**Instructions for the task:** From the data below, please reproduce exactly everything from the line that contains "rewrite (separators_zf [n])" down to the line that contains "destruct (first_in key) as [[c1|e]|].", with both ends included.

**Records provided:**
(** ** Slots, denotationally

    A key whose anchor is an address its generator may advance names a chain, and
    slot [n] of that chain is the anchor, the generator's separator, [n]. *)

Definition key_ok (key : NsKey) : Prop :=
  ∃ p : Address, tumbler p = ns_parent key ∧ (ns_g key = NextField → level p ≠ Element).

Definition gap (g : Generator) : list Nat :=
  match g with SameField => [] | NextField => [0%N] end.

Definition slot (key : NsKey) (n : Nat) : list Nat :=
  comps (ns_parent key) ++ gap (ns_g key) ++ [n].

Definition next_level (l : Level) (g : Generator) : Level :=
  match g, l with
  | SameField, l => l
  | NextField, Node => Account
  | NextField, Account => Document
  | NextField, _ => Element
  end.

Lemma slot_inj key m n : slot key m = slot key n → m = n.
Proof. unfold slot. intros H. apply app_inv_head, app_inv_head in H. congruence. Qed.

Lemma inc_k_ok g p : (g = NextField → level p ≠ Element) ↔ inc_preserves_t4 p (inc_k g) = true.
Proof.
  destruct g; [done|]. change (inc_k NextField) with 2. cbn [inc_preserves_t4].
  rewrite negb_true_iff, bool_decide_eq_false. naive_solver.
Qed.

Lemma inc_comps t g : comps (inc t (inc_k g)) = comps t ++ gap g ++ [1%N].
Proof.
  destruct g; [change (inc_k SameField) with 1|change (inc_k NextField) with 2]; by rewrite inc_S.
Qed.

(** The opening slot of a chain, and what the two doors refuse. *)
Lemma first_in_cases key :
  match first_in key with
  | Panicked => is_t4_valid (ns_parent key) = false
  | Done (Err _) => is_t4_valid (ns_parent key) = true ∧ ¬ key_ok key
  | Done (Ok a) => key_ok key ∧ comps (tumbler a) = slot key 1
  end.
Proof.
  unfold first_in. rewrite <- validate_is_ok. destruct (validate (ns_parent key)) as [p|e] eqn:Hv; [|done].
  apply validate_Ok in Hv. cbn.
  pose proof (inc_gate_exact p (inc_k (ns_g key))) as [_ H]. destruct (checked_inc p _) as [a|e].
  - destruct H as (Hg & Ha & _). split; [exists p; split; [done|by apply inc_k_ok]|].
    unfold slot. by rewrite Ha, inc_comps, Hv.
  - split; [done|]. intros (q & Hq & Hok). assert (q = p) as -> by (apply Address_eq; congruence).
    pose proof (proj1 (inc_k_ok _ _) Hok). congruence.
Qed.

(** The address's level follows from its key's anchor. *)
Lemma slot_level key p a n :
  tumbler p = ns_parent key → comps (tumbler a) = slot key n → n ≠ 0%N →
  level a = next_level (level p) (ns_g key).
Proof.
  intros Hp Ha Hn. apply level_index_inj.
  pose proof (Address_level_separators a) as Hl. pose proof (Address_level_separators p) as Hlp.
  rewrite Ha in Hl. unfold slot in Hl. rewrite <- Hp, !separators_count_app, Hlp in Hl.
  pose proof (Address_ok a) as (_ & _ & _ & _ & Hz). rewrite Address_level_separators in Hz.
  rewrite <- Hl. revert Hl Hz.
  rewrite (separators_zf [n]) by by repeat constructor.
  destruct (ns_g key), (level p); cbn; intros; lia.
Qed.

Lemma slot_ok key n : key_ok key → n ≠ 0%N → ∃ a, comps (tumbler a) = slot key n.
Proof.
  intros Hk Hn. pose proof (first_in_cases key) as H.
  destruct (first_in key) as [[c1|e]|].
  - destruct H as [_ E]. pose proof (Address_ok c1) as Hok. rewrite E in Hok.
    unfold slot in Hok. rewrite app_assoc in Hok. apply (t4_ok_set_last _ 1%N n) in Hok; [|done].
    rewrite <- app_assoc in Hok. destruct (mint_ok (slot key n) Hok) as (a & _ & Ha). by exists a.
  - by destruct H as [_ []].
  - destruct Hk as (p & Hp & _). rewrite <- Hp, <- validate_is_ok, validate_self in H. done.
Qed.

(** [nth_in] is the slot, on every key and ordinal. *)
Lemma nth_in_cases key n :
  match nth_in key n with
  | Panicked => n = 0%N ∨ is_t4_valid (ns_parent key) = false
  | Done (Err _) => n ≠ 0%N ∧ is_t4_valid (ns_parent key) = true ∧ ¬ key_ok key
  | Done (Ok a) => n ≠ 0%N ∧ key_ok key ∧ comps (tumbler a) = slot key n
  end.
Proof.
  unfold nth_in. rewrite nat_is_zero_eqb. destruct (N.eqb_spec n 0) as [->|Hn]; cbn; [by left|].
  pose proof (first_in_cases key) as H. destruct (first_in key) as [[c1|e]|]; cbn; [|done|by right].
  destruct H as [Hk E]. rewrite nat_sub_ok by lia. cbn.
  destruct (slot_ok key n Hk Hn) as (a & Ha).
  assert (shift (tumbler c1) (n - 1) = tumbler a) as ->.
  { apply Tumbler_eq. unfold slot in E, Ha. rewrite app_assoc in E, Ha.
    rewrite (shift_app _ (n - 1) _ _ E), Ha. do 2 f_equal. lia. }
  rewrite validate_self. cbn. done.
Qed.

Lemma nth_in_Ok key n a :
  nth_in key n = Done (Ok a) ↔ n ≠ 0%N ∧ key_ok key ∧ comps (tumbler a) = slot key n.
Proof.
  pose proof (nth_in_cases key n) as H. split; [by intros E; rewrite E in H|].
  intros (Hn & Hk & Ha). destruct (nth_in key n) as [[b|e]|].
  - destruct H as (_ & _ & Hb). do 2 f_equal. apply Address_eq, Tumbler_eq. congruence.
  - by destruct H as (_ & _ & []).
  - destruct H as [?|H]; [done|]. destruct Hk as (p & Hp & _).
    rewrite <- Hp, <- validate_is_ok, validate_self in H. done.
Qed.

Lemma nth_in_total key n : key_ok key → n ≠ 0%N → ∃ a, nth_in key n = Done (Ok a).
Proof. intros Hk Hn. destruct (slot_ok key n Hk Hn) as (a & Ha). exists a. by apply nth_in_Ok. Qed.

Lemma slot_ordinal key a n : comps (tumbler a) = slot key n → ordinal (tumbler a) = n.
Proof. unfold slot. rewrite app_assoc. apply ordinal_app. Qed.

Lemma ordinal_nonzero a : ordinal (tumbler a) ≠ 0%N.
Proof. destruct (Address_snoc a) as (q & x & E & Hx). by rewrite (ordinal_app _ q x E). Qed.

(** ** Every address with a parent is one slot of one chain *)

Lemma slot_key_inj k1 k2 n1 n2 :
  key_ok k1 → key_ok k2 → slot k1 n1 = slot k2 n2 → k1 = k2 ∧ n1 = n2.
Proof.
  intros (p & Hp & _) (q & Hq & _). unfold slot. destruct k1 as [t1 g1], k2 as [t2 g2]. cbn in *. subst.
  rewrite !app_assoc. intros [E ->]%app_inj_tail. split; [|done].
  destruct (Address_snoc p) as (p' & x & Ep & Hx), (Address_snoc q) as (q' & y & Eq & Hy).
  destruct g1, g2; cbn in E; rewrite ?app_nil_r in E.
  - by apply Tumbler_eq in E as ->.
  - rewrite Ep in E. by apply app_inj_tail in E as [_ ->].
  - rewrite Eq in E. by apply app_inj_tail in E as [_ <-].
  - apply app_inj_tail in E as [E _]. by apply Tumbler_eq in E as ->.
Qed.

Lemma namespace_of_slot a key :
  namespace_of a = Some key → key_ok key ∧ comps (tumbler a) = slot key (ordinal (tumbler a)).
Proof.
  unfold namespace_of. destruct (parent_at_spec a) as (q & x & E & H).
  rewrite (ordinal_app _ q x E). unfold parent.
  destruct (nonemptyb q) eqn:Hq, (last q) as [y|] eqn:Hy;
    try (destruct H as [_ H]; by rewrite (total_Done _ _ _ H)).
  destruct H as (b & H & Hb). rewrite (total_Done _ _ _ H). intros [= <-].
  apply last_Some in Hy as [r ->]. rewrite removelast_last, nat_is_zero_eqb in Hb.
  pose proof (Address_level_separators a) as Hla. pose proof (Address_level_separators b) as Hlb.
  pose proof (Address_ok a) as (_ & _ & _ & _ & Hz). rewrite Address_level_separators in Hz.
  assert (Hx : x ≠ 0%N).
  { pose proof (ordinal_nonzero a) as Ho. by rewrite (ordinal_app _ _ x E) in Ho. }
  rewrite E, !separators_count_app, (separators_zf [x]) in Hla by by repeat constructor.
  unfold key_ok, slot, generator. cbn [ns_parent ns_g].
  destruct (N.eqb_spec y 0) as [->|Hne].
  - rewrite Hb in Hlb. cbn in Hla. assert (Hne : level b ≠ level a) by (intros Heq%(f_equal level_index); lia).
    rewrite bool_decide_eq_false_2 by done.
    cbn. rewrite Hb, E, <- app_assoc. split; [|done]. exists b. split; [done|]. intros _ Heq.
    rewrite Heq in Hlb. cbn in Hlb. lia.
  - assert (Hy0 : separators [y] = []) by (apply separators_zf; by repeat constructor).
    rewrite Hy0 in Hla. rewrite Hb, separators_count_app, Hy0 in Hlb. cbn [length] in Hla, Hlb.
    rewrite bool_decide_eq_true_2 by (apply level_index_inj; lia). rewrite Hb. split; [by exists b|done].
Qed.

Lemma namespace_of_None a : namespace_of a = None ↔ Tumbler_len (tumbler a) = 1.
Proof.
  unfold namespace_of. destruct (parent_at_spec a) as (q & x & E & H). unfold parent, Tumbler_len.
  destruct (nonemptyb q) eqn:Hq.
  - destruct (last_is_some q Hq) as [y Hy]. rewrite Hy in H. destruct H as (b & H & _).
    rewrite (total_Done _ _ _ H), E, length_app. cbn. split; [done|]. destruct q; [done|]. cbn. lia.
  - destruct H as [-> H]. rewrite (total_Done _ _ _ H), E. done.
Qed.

**The answer:**
  rewrite (separators_zf [n]) by by repeat constructor.
  destruct (ns_g key), (level p); cbn; intros; lia.
Qed.

Lemma slot_ok key n : key_ok key → n ≠ 0%N → ∃ a, comps (tumbler a) = slot key n.
Proof.
  intros Hk Hn. pose proof (first_in_cases key) as H.
  destruct (first_in key) as [[c1|e]|].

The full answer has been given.